Hoge diversiteit korstmossen op Veluwse begraafplaatsen
BLWGIn de afgelopen zes jaar zijn 93 Veluwse begraafplaatsen onderzocht op het voorkomen van korstmossen. Er groeien 247 soorten korstmossen op de Veluwse begraafplaatsen, dat is meer dan een derde van het totaal aantal soorten dat in Nederland voorkomt. Korstmossen die op begraafplaatsen voorkomen, kunnen ingedeeld worden in drie groepen: steenbewoners, schorsbewoners en grondbewoners. De meeste steenbewoners komen voor op begraafplaatsen met veel verschillende soorten oude grafstenen. Op graniet en kalksteen groeien bijvoorbeeld tientallen soorten korstmossen. De Zwarte grafkorst (Placynthium nigrum; Rode Lijst: Kwetsbaar) komt alleen voor op oude kalkstenen graven, terwijl het Granietschildmos (Xanthoparmelia conspersa; Rode Lijst: Kwetsbaar) alleen op graniet of andere soorten zure steen groeit.
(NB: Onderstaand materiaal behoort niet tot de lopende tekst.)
(** ** Bidirectional consistency *)

Lemma for_each_nil {A} (body : A → result (list msg)) l x :
  for_each body l = Ok [] → x ∈ l → body x = Ok [].
Proof.
  induction l as [|y l IH]; intros Hrun Hx; [by apply elem_of_nil in Hx|].
  simpl in Hrun. inv_bind Hrun.
  apply app_eq_nil in Hrun as [-> ->].
  apply elem_of_cons in Hx as [->|Hx]; auto.
Qed.

Lemma for_each_elem {A} (body : A → result (list msg)) l errs x e :
  for_each body l = Ok errs → x ∈ l → body x = Ok e → e ⊆ errs.
Proof.
  revert errs. induction l as [|y l IH]; intros errs Hrun Hx He;
    [by apply elem_of_nil in Hx|].
  simpl in Hrun. inv_bind Hrun. subst errs.
  intros m Hm. apply elem_of_app.
  apply elem_of_cons in Hx as [->|Hx].
  - left. rewrite He in Ha. by injection Ha as <-.
  - right. by apply (IH _ Ha0 Hx He).
Qed.

Lemma for_each_origin {A} (body : A → result (list msg)) l errs m :
  for_each body l = Ok errs → m ∈ errs → ∃ x e, x ∈ l ∧ body x = Ok e ∧ m ∈ e.
Proof.
  revert errs. induction l as [|y l IH]; intros errs Hrun Hm.
  { injection Hrun as <-. by apply elem_of_nil in Hm. }
  simpl in Hrun. inv_bind Hrun. subst errs.
  apply elem_of_app in Hm as [Hm|Hm].
  - exists y, a. split; [apply list_elem_of_here|done].
  - destruct (IH _ Ha0 Hm) as (x & e & Hx & He & Hme).
    exists x, e. split; [by apply list_elem_of_further|done].
Qed.

(** Truth of a scalar depends on its identity as a key only. *)
Lemma truthy_key a b : key_of a = key_of b → truthy (VAtom a) = truthy (VAtom b).
Proof.
  destruct a as [|[]|?|?], b as [|[]|?|?]; simpl; intros [=]; subst; done.
Qed.

Lemma py_eq_true a v : py_eq a v = true ↔ ∃ b, v = VAtom b ∧ key_of a = key_of b.
Proof.
  destruct v as [b| |]; simpl.
  - rewrite bool_decide_eq_true. split; [eauto|]. by intros (? & [= <-] & ?).
  - split; [done|]. by intros (? & ? & _).
  - split; [done|]. by intros (? & ? & _).
Qed.

Lemma dict_find_elem d k r : dict_find d k = Some r → ∃ a, (a, r) ∈ d ∧ key_of a = k.
Proof.
  induction d as [|[a v] d IH]; simpl; [done|].
  destruct (bool_decide_reflect (key_of a = k)).
  - intros [= <-]. exists a. split; [apply list_elem_of_here|done].
  - intros (a' & ? & ?)%IH. exists a'. split; [by apply list_elem_of_further|done].
Qed.

Lemma dict_find_app_None d d' k :
  dict_find d k = None → dict_find (d ++ d') k = dict_find d' k.
Proof.
  induction d as [|[a v] d IH]; simpl; [done|].
  by destruct (bool_decide (key_of a = k)).
Qed.
(** * Offline task manager: local store and synchronisation engine

    A shallow embedding of [lib/indexedDB.ts] (the [offlineDB] object),
    [app/actions/syncActions.ts], [lib/supabase/actions.ts] (the [onlineDB]
    object) and [lib/syncManager.ts], followed by the properties of the
    consolidation rules and of one synchronisation pass.

    Layout:
    - [Task], JavaScript truthiness and object spread on tasks;
    - the IndexedDB object store ['tasks'] (key path [local_id], unique index
      on [id]) as a finite map, with [put] raising the errors IndexedDB raises;
    - the [offlineDB] transactions as functions [Store -> Result _];
    - the remote gateway and the server actions;
    - the sync engine in a state-and-exception monad over a [World];
    - the theorems. *)

From Stdlib Require Import Ascii String.
From stdpp Require Import gmap strings list fin_maps sorting.

Set Default Proof Using "Type".
Open Scope string_scope.

(** ** Tasks ([lib/types.ts]) *)

(** [z.enum(['pending', 'in_progress', 'completed'])] *)
Inductive TaskStatus := pending | in_progress | completed.

(** [z.enum(['synced', 'pending_create', 'pending_update', 'pending_delete'])] *)
Inductive SyncStatus := synced | pending_create | pending_update | pending_delete.

Global Instance TaskStatus_eq_dec : EqDecision TaskStatus.
Proof. solve_decision. Defined.
Global Instance SyncStatus_eq_dec : EqDecision SyncStatus.
Proof. solve_decision. Defined.

(** [type Task = z.infer<typeof TaskSchema>].  An optional property is an
    [option]: [None] is a property the object does not have.  [description]
    and [assigned_to] are optional and nullable: [Some None] is a property
    holding [null].  The code tests [sync_status] for absence, so it is
    optional here as well. *)
Record Task := mkTask {
  id : option string;
  local_id : option string;
  title : string;
  description : option (option string);
  assigned_to : option (option string);
  status : TaskStatus;
  is_deleted : option bool;
  created_at : option string;
  updated_at : option string;
  sync_status : option SyncStatus;
}.

Global Instance Task_eq_dec : EqDecision Task.
Proof. solve_decision. Defined.

(** Property assignments [task.f = v]. *)
Definition set_id (v : option string) (t : Task) : Task :=
  mkTask v (local_id t) (title t) (description t) (assigned_to t) (status t)
         (is_deleted t) (created_at t) (updated_at t) (sync_status t).
Definition set_local_id (v : option string) (t : Task) : Task :=
  mkTask (id t) v (title t) (description t) (assigned_to t) (status t)
         (is_deleted t) (created_at t) (updated_at t) (sync_status t).
Definition set_created_at (v : option string) (t : Task) : Task :=
  mkTask (id t) (local_id t) (title t) (description t) (assigned_to t) (status t)
         (is_deleted t) v (updated_at t) (sync_status t).
Definition set_updated_at (v : option string) (t : Task) : Task :=
  mkTask (id t) (local_id t) (title t) (description t) (assigned_to t) (status t)
         (is_deleted t) (created_at t) v (sync_status t).
Definition set_sync_status (v : option SyncStatus) (t : Task) : Task :=
  mkTask (id t) (local_id t) (title t) (description t) (assigned_to t) (status t)
         (is_deleted t) (created_at t) (updated_at t) v.

(** The domain fields of a task: what the user edits and the server stores. *)
Record Domain := mkDomain {
  d_title : string;
  d_description : option (option string);
  d_assigned_to : option (option string);
  d_status : TaskStatus;
  d_is_deleted : option bool;
}.

Definition domain (t : Task) : Domain :=
  mkDomain (title t) (description t) (assigned_to t) (status t) (is_deleted t).

(** ** JavaScript helpers *)

(** Truthiness of an optional string: [undefined] and [''] are falsy. *)
Definition truthy (o : option string) : bool :=
  match o with
  | Some s => negb (String.eqb s "")
  | None => false
  end.

(** [a || b] on optional strings. *)
Definition js_or (a b : option string) : option string :=
  if truthy a then a else b.

(** Strings are held as the UTF-8 bytes of the JavaScript string.
    [code_points] reads the bytes back as Unicode code points; a byte that
    starts no well-formed sequence (an overlong form included) reads as
    U+FFFD, which is what a decoder substitutes for it. *)
Definition is_continuation (b : N) : bool := (128 <=? b)%N && (b <? 192)%N.

Definition utf8_2 (a b : N) : option N :=
  if (194 <=? a)%N && (a <? 224)%N && is_continuation b
  then Some ((a - 192) * 64 + (b - 128))%N
  else None.

Definition utf8_3 (a b c : N) : option N :=
  if (224 <=? a)%N && (a <? 240)%N && is_continuation b && is_continuation c
  then
    let cp := ((a - 224) * 4096 + (b - 128) * 64 + (c - 128))%N in
    if (2048 <=? cp)%N then Some cp else None
  else None.

Definition utf8_4 (a b c d : N) : option N :=
  if (240 <=? a)%N && (a <? 245)%N
     && is_continuation b && is_continuation c && is_continuation d
  then
    let cp :=
      ((a - 240) * 262144 + (b - 128) * 4096 + (c - 128) * 64 + (d - 128))%N in
    if (65536 <=? cp)%N && (cp <=? 1114111)%N then Some cp else None
  else None.

Fixpoint code_points (s : string) : list N :=
  match s with
  | EmptyString => []
  | String a s1 =>
      let ill_formed := 65533%N :: code_points s1 in
      let a := N_of_ascii a in
      if (a <? 128)%N then a :: code_points s1 else
      match s1 with
      | EmptyString => ill_formed
      | String b s2 =>
          let b := N_of_ascii b in
          match utf8_2 a b with
          | Some cp => cp :: code_points s2
          | None =>
              match s2 with
              | EmptyString => ill_formed
              | String c s3 =>
                  let c := N_of_ascii c in
                  match utf8_3 a b c with
                  | Some cp => cp :: code_points s3
                  | None =>
                      match s3 with
                      | EmptyString => ill_formed
                      | String d s4 =>
                          match utf8_4 a b c (N_of_ascii d) with
                          | Some cp => cp :: code_points s4
                          | None => ill_formed
                          end
                      end
                  end
              end
          end
      end
  end.

(** The code points [String.prototype.trim] removes (ECMAScript WhiteSpace
    and LineTerminator): U+0009 to U+000D, U+0020, U+00A0, U+1680, U+2000 to
    U+200A, U+2028, U+2029, U+202F, U+205F, U+3000 and U+FEFF. *)
Definition is_white_space (cp : N) : bool :=
  ((9 <=? cp)%N && (cp <=? 13)%N)
  || (cp =? 32)%N || (cp =? 160)%N || (cp =? 5760)%N
  || ((8192 <=? cp)%N && (cp <=? 8202)%N)
  || (cp =? 8232)%N || (cp =? 8233)%N || (cp =? 8239)%N || (cp =? 8287)%N
  || (cp =? 12288)%N || (cp =? 65279)%N.

(** [s.trim() === ''] *)
Definition blank (s : string) : bool := forallb is_white_space (code_points s).

(** Object spread [{ ...base, ...over }] at type [Task]: a property of [over]
    wins, a property only [base] has is kept.  [title] and [status] are
    required properties of [over]. *)
Definition or_else {A} (over base : option A) : option A :=
  match over with
  | Some v => Some v
  | None => base
  end.

Definition spread (base : option Task) (over : Task) : Task :=
  match base with
  | None => over
  | Some b =>
      mkTask (or_else (id over) (id b))
             (or_else (local_id over) (local_id b))
             (title over)
             (or_else (description over) (description b))
             (or_else (assigned_to over) (assigned_to b))
             (status over)
             (or_else (is_deleted over) (is_deleted b))
             (or_else (created_at over) (created_at b))
             (or_else (updated_at over) (updated_at b))
             (or_else (sync_status over) (sync_status b))
  end.

(** ** The IndexedDB object store *)

(** The store ['tasks']: records keyed by their [local_id] (the key path). *)
Abbreviation Store := (gmap string Task).

(** What a request or the opening of the database can fail with. *)
Inductive DBError :=
  | DataError         (* the key path yields no valid key *)
  | ConstraintError   (* a unique index would hold the same key twice *)
  | StorageFailure.   (* the database cannot be opened *)

Inductive Result (A : Type) :=
  | Ok (a : A)
  | Err (e : DBError).
Arguments Ok {A} a.
Arguments Err {A} e.

(** The records the index ['id'] lists under the key [s]. *)
Definition id_holders (s : string) (st : Store) : Store :=
  filter (λ kt, id kt.2 = Some s) st.

(** [db.getFromIndex('tasks', 'id', s)] and [store.index('id').get(s)]: the
    index is unique, so at most one record is listed under [s]. *)
Definition getFromIndex_id (s : string) (st : Store) : option Task :=
  snd <$> head (map_to_list (id_holders s st)).

(** [store.put(t)]: the key is read from [t.local_id]; the request fails when
    another record already has the same [id] (index created with
    [{ unique: true }]); a record without [id] is not indexed. *)
Definition put (t : Task) (st : Store) : Result Store :=
  match local_id t with
  | None => Err DataError
  | Some k =>
      match id t with
      | None => Ok (<[k := t]> st)
      | Some s =>
          if bool_decide (map_Forall (λ k' _, k' = k) (id_holders s st))
          then Ok (<[k := t]> st)
          else Err ConstraintError
      end
  end.

(** The three facts IndexedDB and the callers maintain: a record sits under
    the key its [local_id] names, keys are not empty, and no two records share
    an [id]. *)
Definition wf_record (st : Store) (k : string) (t : Task) : Prop :=
  local_id t = Some k ∧ k ≠ "" ∧
  match id t with
  | Some s => map_Forall (λ k' _, k' = k) (id_holders s st)
  | None => True
  end.

Global Instance wf_record_dec st k t : Decision (wf_record st k t).
Proof. unfold wf_record. destruct (id t); apply _. Defined.

Definition wf_store (st : Store) : Prop := map_Forall (wf_record st) st.

Global Instance wf_store_dec st : Decision (wf_store st).
Proof. unfold wf_store. apply _. Defined.

(** ** Readings of the clock and of the random generator *)

(** The values one operation reads from its environment. *)
Record Reads := mkReads {
  date_now : string;       (* [Date.now()], printed *)
  random_suffix : string;  (* [Math.random().toString(36).substring(2, 9)] *)
  iso_first : string;      (* the first [new Date().toISOString()] *)
  iso_now : string;        (* the last [new Date().toISOString()] *)
}.

(** ** [offlineDB] *)

(** [getAllTasks]: everything but reconciled tombstones. *)
Definition hidden (t : Task) : bool :=
  bool_decide (is_deleted t = Some true) && bool_decide (sync_status t = Some synced).

Definition getAllTasks (st : Store) : list Task :=
  List.filter (λ t, negb (hidden t)) (snd <$> map_to_list st).

(** [getTaskByLocalId] *)
Definition getTaskByLocalId (k : string) (st : Store) : option Task :=
  if negb (truthy (Some k)) then None else st !! k.

(** [getTaskByServerId] *)
Definition getTaskByServerId (s : string) (st : Store) : option Task :=
  if negb (truthy (Some s)) then None else getFromIndex_id s st.

(** [saveTask], lines 91-96: a missing or blank [local_id] is synthesised. *)
Definition save_assign_local_id (r : Reads) (t : Task) : Task :=
  if negb (truthy (local_id t)) || blank (default "" (local_id t)) then
    let baseForLocalId :=
      if truthy (id t) && negb (blank (default "" (id t)))
      then default "" (id t)
      else "new_" ++ date_now r in
    set_local_id (Some ("local_" ++ baseForLocalId ++ "_" ++ random_suffix r)) t
  else t.

(** Lines 103-109 of [saveTask], 154-162 of [bulkSaveTasks]: reuse the
    [local_id] of the record that already has this server [id]. *)
Definition consolidate (st : Store) (t : Task) : Task :=
  if truthy (id t) then
    match getFromIndex_id (default "" (id t)) st with
    | Some existing =>
        if truthy (local_id existing) && bool_decide (local_id existing ≠ local_id t)
        then set_local_id (local_id existing) t
        else t
    | None => t
    end
  else t.

(** Lines 112-131 of [saveTask]. *)
Definition save_stamp (r : Reads) (t : Task) : Task :=
  let t :=
    if negb (truthy (id t)) && bool_decide (sync_status t ≠ Some pending_create) then
      let t := set_sync_status (Some pending_create) t in
      if negb (truthy (created_at t)) then set_created_at (Some (iso_first r)) t else t
    else t in
  let t := set_updated_at (Some (iso_now r)) t in
  let t := if negb (truthy (created_at t)) then set_created_at (updated_at t) t else t in
  if bool_decide (sync_status t = None) then set_sync_status (Some synced) t else t.

Definition save_record (r : Reads) (taskInput : Task) (st : Store) : Task :=
  save_stamp r (consolidate st (save_assign_local_id r taskInput)).

(** [saveTask]: returns the [local_id] used and the new store. *)
Definition saveTask (r : Reads) (taskInput : Task) (st : Store)
  : Result (string * Store) :=
  let taskToSave := save_record r taskInput st in
  match put taskToSave st with
  | Ok st' => Ok (default "" (local_id taskToSave), st')
  | Err e => Err e
  end.

(** [bulkSaveTasks], the body of the loop (lines 145-179). *)
Definition bulk_assign_local_id (r : Reads) (t : Task) : Task :=
  if negb (truthy (local_id t)) then
    set_local_id
      (js_or (id t) (Some ("local_new_" ++ date_now r ++ "_" ++ random_suffix r))) t
  else t.

Definition bulk_stamp (r : Reads) (t : Task) : Task :=
  let t := if negb (truthy (updated_at t)) then set_updated_at (Some (iso_now r)) t else t in
  let t := if negb (truthy (created_at t)) then set_created_at (updated_at t) t else t in
  let t :=
    if truthy (id t) && bool_decide (sync_status t = None)
    then set_sync_status (Some synced) t else t in
  if bool_decide (sync_status t = None) then set_sync_status (Some synced) t else t.
(** * Waycore knowledge base builder: a shallow embedding and its properties

    The Python sources embedded here are
      - [scripts/build_index.py]        (module [BuildIndex]),
      - [scripts/parsers/pdf_parser.py] (module [PDFParser]),
      - [scripts/parsers/json_parser.py] (module [JSONParser]),
      - [scripts/parsers/plant_parser.py] (module [PlantParser]),
      - [scripts/generate_manifest.py]  (module [GenerateManifest]),
      - [scripts/verify_index.py]       (module [VerifyIndex]).

    Python [str] values are lists of Unicode code points, Python [int]s are
    [Z], generators are the list of the values they yield, in order, and a
    raised exception is an explicit [Raise] result.  What the scripts get
    from libraries outside the repository is a parameter: the embedding
    model, the nearest-neighbour search and SHA-256 are [Variable]s of the
    sections that use them, Unicode case mapping, [json.dumps] and the
    like are the fields of [Builtins].  SQLite and hnswlib are modelled
    by the behaviour the scripts rely on: row identifiers, the uniqueness
    of the primary key, the binding of values, labelled items. *)

From Stdlib Require Import String Ascii.
From Stdlib Require Import List ZArith NArith Bool Lia Sorted.
Import Corelib.Init.Datatypes.
Import ListNotations.

Open Scope Z_scope.

(* ================================================================== *)
(** * Part I: definitions *)
(* ================================================================== *)

(** ** Python strings and the [re] patterns the scripts use *)

Module Py.

(** A character is a code point; a [str] is a sequence of them. *)
Definition char := N.
Definition str := list char.

(** An ASCII literal as a [str]. *)
Definition lit (x : String.string) : str :=
  map Ascii.N_of_ascii (String.list_ascii_of_string x).

Arguments lit x%_string.

Definition SP : char := 32%N.
Definition NL : char := 10%N.
Definition CR : char := 13%N.
Definition TAB : char := 9%N.

(** [len(s)] *)
Definition len (s : str) : Z := Z.of_nat (length s).

Definition str_eqb (a b : str) : bool :=
  if list_eq_dec N.eq_dec a b then true else false.

Definition is_empty (s : str) : bool :=
  match s with [] => true | _ :: _ => false end.

(** [str.isspace] on one character, which is also what [\s] matches in a
    [str] pattern and what [str.strip()] removes: CPython's
    [_PyUnicode_IsWhitespace]. *)
Definition isspace (c : char) : bool :=
  ((9 <=? c) && (c <=? 13) || (28 <=? c) && (c <=? 32)
   || (c =? 133) || (c =? 160) || (c =? 5760)
   || (8192 <=? c) && (c <=? 8202)
   || (c =? 8232) || (c =? 8233) || (c =? 8239) || (c =? 8287)
   || (c =? 12288))%N.

(** The class [[ \t]]. *)
Definition isblank (c : char) : bool := ((c =? 32) || (c =? 9))%N.

Definition is_nl (c : char) : bool := (c =? 10)%N.
Definition is_cr (c : char) : bool := (c =? 13)%N.

(** Does the string start with a character of class [p]? *)
Definition head_is (p : char -> bool) (s : str) : bool :=
  match s with c :: _ => p c | [] => false end.

(** [re.sub(r'P+', ' ', s)] for a character class [P]: every maximal run
    of [P]-characters becomes one space.  A [P]-character followed by
    another one is dropped, the last of a run becomes the space. *)
Fixpoint sub_plus (p : char -> bool) (s : str) : str :=
  match s with
  | [] => []
  | c :: r =>
      if p c then (if head_is p r then sub_plus p r else SP :: sub_plus p r)
      else c :: sub_plus p r
  end.

(** Do at least two newlines start the string? *)
Definition starts_nl2 (s : str) : bool :=
  match s with a :: b :: _ => is_nl a && is_nl b | _ => false end.

(** [re.sub(r'\n{3,}', '\n\n', s)]: a newline that two more newlines
    follow is dropped, so every run of three or more ends as two. *)
Fixpoint sub_nl3 (s : str) : str :=
  match s with
  | [] => []
  | c :: r => if is_nl c && starts_nl2 r then sub_nl3 r else c :: sub_nl3 r
  end.

(** [re.sub(r'\r\n?', '\n', s)] *)
Fixpoint sub_crlf (s : str) : str :=
  match s with
  | [] => []
  | c :: r =>
      if is_cr c then
        NL :: match r with
              | c' :: r' => if is_nl c' then sub_crlf r' else sub_crlf r
              | [] => []
              end
      else c :: sub_crlf r
  end.

(** [s.lstrip()], [s.rstrip()] and [s.strip()] *)
Fixpoint lstrip (s : str) : str :=
  match s with
  | [] => []
  | c :: r => if isspace c then lstrip r else s
  end.

Fixpoint rstrip (s : str) : str :=
  match s with
  | [] => []
  | c :: r =>
      match rstrip r with
      | [] => if isspace c then [] else [c]
      | r' => c :: r'
      end
  end.

Definition strip (s : str) : str := rstrip (lstrip s).

(** Put a character in front of the first piece of a split. *)
Definition cons_head (c : char) (ps : list str) : list str :=
  match ps with
  | p :: ps' => (c :: p) :: ps'
  | [] => [[c]]
  end.

(** [re.split(r'\n\n+', s)]: the pieces between the maximal runs of two
    or more newlines (a piece may be empty).  [insep] says that the
    characters just read were a separator, whose further newlines are
    skipped. *)
Fixpoint split_nn_from (insep : bool) (s : str) : list str :=
  match s with
  | [] => [[]]
  | c :: r =>
      if is_nl c then
        if insep then split_nn_from true r
        else
          match r with
          | c' :: r' =>
              if is_nl c' then [] :: split_nn_from true r'
              else cons_head c (split_nn_from false r)
          | [] => cons_head c (split_nn_from false r)
          end
      else cons_head c (split_nn_from false r)
  end.

Definition re_split_nn (s : str) : list str := split_nn_from false s.

(** [s[-n:]] for [n > 0]: the last [n] characters, all of [s] when it is
    shorter. *)
Definition last_chars (n : Z) (s : str) : str :=
  skipn (length s - Z.to_nat n)%nat s.

(** [sep.join(parts)] *)
Fixpoint join (sep : str) (parts : list str) : str :=
  match parts with
  | [] => []
  | [p] => p
  | p :: ps => p ++ sep ++ join sep ps
  end.

(** [needle in s] for strings. *)
Fixpoint starts_with (needle s : str) : bool :=
  match needle, s with
  | [], _ => true
  | _ :: _, [] => false
  | a :: n', b :: s' => (a =? b)%N && starts_with n' s'
  end.

Fixpoint contains (needle s : str) : bool :=
  starts_with needle s ||
  match s with
  | [] => false
  | _ :: s' => contains needle s'
  end.

(** [s.replace('_', ' ')] *)
Definition replace_underscore (s : str) : str :=
  map (fun c => if (c =? 95)%N then SP else c) s.

(** [str.lower] and [str.title] on ASCII text, where they are exact; the
    parsers of this development take the Unicode functions as variables
    and these instantiate them on ASCII keys. *)
Definition is_upper (c : char) : bool := ((65 <=? c) && (c <=? 90))%N.
Definition is_lower (c : char) : bool := ((97 <=? c) && (c <=? 122))%N.
Definition to_lower (c : char) : char := if is_upper c then (c + 32)%N else c.
Definition to_upper (c : char) : char := if is_lower c then (c - 32)%N else c.

Definition ascii_lower (s : str) : str := map to_lower s.

Fixpoint title_from (prev_cased : bool) (s : str) : str :=
  match s with
  | [] => []
  | c :: r =>
      (if prev_cased then to_lower c else to_upper c)
        :: title_from (is_upper c || is_lower c) r
  end.

Definition ascii_title (s : str) : str := title_from false s.

(** [s.find(needle)]: the least index where [needle] starts, [-1] when
    there is none. *)
Fixpoint find_from (i : Z) (needle s : str) : Z :=
  if starts_with needle s then i
  else
    match s with
    | [] => -1
    | _ :: s' => find_from (i + 1) needle s'
    end.

Definition str_find (needle s : str) : Z := find_from 0 needle s.

(** [s.split('\n')] *)
Fixpoint split_lines (s : str) : list str :=
  match s with
  | [] => [[]]
  | c :: r => if is_nl c then [] :: split_lines r else cons_head c (split_lines r)
  end.

(** [s[:k]]: the first [k] characters, all but the last [-k] when [k] is
    negative. *)
Definition slice_to (k : Z) (s : str) : str :=
  if k <? 0 then firstn (Z.to_nat (len s + k)) s else firstn (Z.to_nat k) s.

End Py.

Import Py.

(** ** Exceptions *)

Inductive exn : Type :=
| ValueError
| TypeError
| OverflowError
| UnicodeEncodeError
| IntegrityError
| OperationalError
| DatabaseError
| RuntimeError
| SystemExit (code : Z).

Inductive result (A : Type) : Type :=
| Ok (a : A)
| Raise (e : exn).

Arguments Ok {A} a.
Arguments Raise {A} e.

Definition bind {A B : Type} (r : result A) (k : A -> result B) : result B :=
  match r with
  | Ok a => k a
  | Raise e => Raise e
  end.

(** ** JSON values as [json.load] returns them *)

Module Json.

(** A Python [float]: [FNum m e] is [m * 2^e]. *)
Inductive pyfloat : Type :=
| FNum (m e : Z)
| FInf (negative : bool)
| FNaN.

(** A [dict] keeps its items in insertion order. *)
#[warnings="-register-all"]
Inductive json : Type :=
| JNull
| JBool (b : bool)
| JInt (z : Z)
| JFloat (f : pyfloat)
| JStr (s : str)
| JList (l : list json)
| JDict (d : list (str * json)).

Definition dict := list (str * json).

(** [bool(v)] *)
Definition truthy (v : json) : bool :=
  match v with
  | JNull => false
  | JBool b => b
  | JInt z => negb (z =? 0)
  | JFloat (FNum m _) => negb (m =? 0)
  | JFloat _ => true
  | JStr s => negb (is_empty s)
  | JList l => match l with [] => false | _ => true end
  | JDict d => match d with [] => false | _ => true end
  end.

(** [d[key]] when [key in d] *)
Fixpoint lookup {V : Type} (d : list (str * V)) (key : str) : option V :=
  match d with
  | [] => None
  | (k, v) :: d' => if str_eqb k key then Some v else lookup d' key
  end.

(** [key in d] *)
Definition has_key {V : Type} (d : list (str * V)) (key : str) : bool :=
  match lookup d key with Some _ => true | None => false end.

(** [d.get(key)] *)
Definition get (d : dict) (key : str) : json :=
  match lookup d key with Some v => v | None => JNull end.

(** [d[key] = v] *)
Fixpoint set {V : Type} (d : list (str * V)) (key : str) (v : V)
  : list (str * V) :=
  match d with
  | [] => [(key, v)]
  | (k, w) :: d' =>
      if str_eqb k key then (k, v) :: d' else (k, w) :: set d' key v
  end.

(** [a or b] *)
Definition py_or (a b : json) : json := if truthy a then a else b.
Op vrijstaande bomen op begraafplaatsen groeien veel schorsbewoners. Op de grond tussen graven groeien vaak bekermossen, heidestaartjes en leermossen. De voorwaarde is dan wel dat de grond voedselarm en niet te veel verstoord is.
Toevluchtsoord voor bedreigde soorten
25 soorten die op de Veluwse begraafplaatsen groeien, staan op de Rode Lijst van bedreigde soorten. Op bijna de helft van de begraafplaatsen komt minimaal één Rode Lijstsoort voor. Klein landkaartmos (Rhizocarpon lecanorinum; Rode Lijst: Ernstig Bedreigd) is een zeer zeldzame soort die in Nederland alleen bekend is van hunebedden en een paar begraafplaatsen. Op de Veluwe groeit de soort op de begraafplaatsen van Schaarsbergen en Elspeet. Niet alle Rode Lijstsoorten op de Veluwse begraafplaatsen zijn steenbewoners. Er groeien ook verschillende bedreigde schorsbewoners. Voorbeelden hiervan zijn het Bruin boerenkoolmos (Tuckermanopsis chlorophyllia; Rode Lijst: Bedreigd) en het Purper geweimos (Pseudevernia chlorophylla; Rode Lijst: Kwetsbaar). Deze soorten zijn erg gevoelig voor luchtvervuiling. Door de bosrijke omgeving valt de luchtvervuiling op de Veluwe mee en kunnen deze bijzondere schorsbewoners nog op een paar plekken standhouden. Op de grond groeit op twee begraafplaatsen de zeer zeldzame Heidezomerkorst (Vezdaea acicularis; Rode Lijst: Gevoelig).
Bladblazer & snoeischaar
Begraafplaatsen zijn dus belangrijke groeiplaatsen voor Nederlandse korstmossen. De meest korstmosrijke begraafplaatsen worden gekenmerkt door een variatie aan oude grafstenen, vrijstaande, goed belichte bomen en een voedselarme bodem. Hoewel dit deels bepaald wordt door de ligging, het formaat en de ouderdom van de begraafplaats heeft ook het beheer een grote invloed op het aantal korstmossen. Voor het behouden van een hoge korstmosdiversiteit kan het schoonmaken van oude grafstenen het beste vermeden worden of beperkt worden tot het leesbaar houden van de graveringen. Korstmossen houden van licht en van voedselarme steen of grond. Het snoeien van overhangende struiken en het weghalen van afgevallen blad behoudt de voedselarme en lichte omstandigheden. In de praktijk wordt blad op begraafplaatsen al regelmatig weggeblazen. Dat is een belangrijke reden waarom er op begraafplaatsen vaak zoveel bijzondere korstmossen, maar ook mossen en paddenstoelen, op de grond kunnen worden aangetroffen.
Een artikel over de inventarisatie verscheen recent in het tijdschrift De Levende Natuur.